By Evie Peck
When I was about 29, my best friend from high school, Tia, set me up on a date with Bradley, a guy from her husband’s work. Tia was obsessed (as only a best friend can be) with the fact that I wasn’t close to finding a husband and starting a family. She had a one year old son and she was very happy with her new family. “What are you going to do when you are older and single and want to have kids?” she asked… like she was some kind of fortune teller or something.
We decided we would double date. We all met at a Bandara; Tia and her husband, with a sleeping child in a car seat carrier and me with my best game face and Bradley.
So Bradley arrived. He was a short, curly haired blonde, in a tight, black, short sleeved, nylon t-shirt that accentuated his biceps. “Hey,” he smiled at me. He and Tia’s husband shook hands. “I didn’t know you had a kid,” he said, pointing to my sleeping one year old godson. I realized then he didn’t know Tia’s husband very well. It was a nice summer night and it was still light outside at 7pm.
We all followed the hostess into the dark, atmospheric dining room. Bradley and I walked behind, slowly. “I had a lot of shrimp last night,” he said to me. Good opening line.
“Oh, wow,” I said. “I love shrimp!”
“No, I don’t think you understand,” he said, “I ate a LOT of shrimp.”
“OK,” I said, “I get it, because shrimp is delicious.”
“No. But I ate A LOT of shrimp.”
“It’s OK. It’s good protein.”
“No, no, no,” he said, dismissing my efforts to be agreeable, “I ate… SO MUCH shrimp. I mean SO MUCH!”
“OK,” I said.
We approached the table. “So I probably won’t eat much tonight,” he said, “because of all the shrimp.”
“Right,” I said softly. Was there any way this guy could turn things around and become someone I wanted to hang out with, let alone, love?
The waiter came over and Bradley informed the rest of the party that he wasn’t going to order because he’d eaten so much shrimp last night. I sat quietly.
“Get something,” Tia said, trying to be encouraging.
“OK,” Bradley relented, picking up the menu. “Come back to me.”
We all ordered and I wondered if Bradley really didn’t want to eat because he felt sick from the shrimp or if he thought he’d eaten too many calories. Like maybe they were fried shrimp?
“I’ll have a side of mashed potatoes,” Bradley announced, happy with himself.
Butter, cream, potatoes…. that’s how you make mashed potatoes. Bam. this guy had food issues.
The conversation flowed as I noticed Bradley eyeing the table bread. He played with the cloth napkin in the breadbasket.
“Where do you live? Do you live alone?” Bradley asked me.

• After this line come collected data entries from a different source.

(** X15.  [generateMockSyntax] and [calculateTextStats] split the same
    text but count differently.  There is always at least one token;
    tokens may be empty (white space at the start or the end of the
    text, the empty text), so their number is the word count or up to
    two more.  The sentences of the syntax and the sentence count of
    the statistics differ by at most one in either direction. *)
Theorem X15_syntax_against_stats (text : jsstring) :
  let syntax := generateMockSyntax text in
  let stats := calculateTextStats text in
  1 <= length (tokens syntax) /\
  wordCount stats <= length (tokens syntax) /\
  length (tokens syntax) <= wordCount stats + 2 /\
  length (sentences syntax) <= sentenceCount stats + 1 /\
  sentenceCount stats <= length (sentences syntax) + 1.
Proof.
  cbv zeta. unfold generateMockSyntax, calculateTextStats, JsArrayMore.mapi.
  cbn [tokens sentences wordCount sentenceCount].
  rewrite !mapiFrom_length. unfold sentencesOf.
  assert (Hruns : length (match matchRuns isTerminator text with
                          | Some l => l | None => [] end)
                  = length (runsAux isTerminator text [])).
  { unfold matchRuns. destruct (runsAux isTerminator text []); reflexivity. }
  rewrite Hruns, splitWhiteSpace_splitRuns.
  pose proof (splitRuns_truthy_count isWhiteSpace text) as Hw.
  pose proof (filter_length_le truthy (splitRuns isWhiteSpace text)) as Hw'.
  pose proof (splitRuns_truthy_count isTerminator text) as Ht.
  pose proof (filter_length_le truthy (splitRuns isTerminator text)) as Ht'.
  pose proof (splitRuns_runs isTerminator text) as Hr.
  pose proof (splitRuns_runs isWhiteSpace text) as Hr'.
  destruct (length (runsAux isTerminator text [])); lia.
Qed.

“I am living at home with my dad, right now,” I said.
“Evie’s mom died 3 years ago,” Tia told Bradley.
“Oh wow,” Bradley said, “You’re so lucky. I hate my mom.”
We were all silent. That could have been the moment I got up and left. Was he joking? When he started ranting about his awful mother, we had our answer.
Then Bradley thought of something really important he needed to share with the whole table. “I used to be really fat.” He ate his mashed potatoes with delight.
Muscle flexing, tight shirts, food issues, mirrored elevators, a side of mashed potatoes, too much shrimp… made sense.
“Wanna know how I lost all my weight?” he asked.
We did. I was guessing there’d be a story of exercise and eating right, but I was wrong.
“Besides being fat, I also used to have this really bad under bite.” Bradley pointed to his now well aligned jaw. “Most of my teen years I begged my mom for jaw correction surgery, but she was too cheap to get it for me.” Bradley’s disdain for his mother was sharp and unapologetic, “But when I was 19, she took me to a medical facility at the Army base near our house. She got some kind of deal, letting medical students do the operation. After the surgery, it got infected and I had to go back. Turns out they’d left a surgical sponge in my sinus cavity! My fucking mother. And they had to shoot this blue Windex-like stuff up my nose. It was the most painful thing I’ve ever experienced.”
I ate my BBQ chicken salad, horrified and also riveted.
“My jaw was wired shut for about 2 months and I had to eat everything in liquid form, out of a straw so I lost a ton of weight.” Bradley was so proud.
We Oooed and Awwed.
But his story wasn’t over.
“About five years later, I was over at my girlfriend’s parents house for dinner and as I opened my mouth to take a bite of food, my jaw unhinged and my chin dropped to my chest. I looked like I was giving a blow job to Godzilla.”
Bradley wiped the remnants of the mashed potatoes, out of the dish with his finger and sucked it with a smack.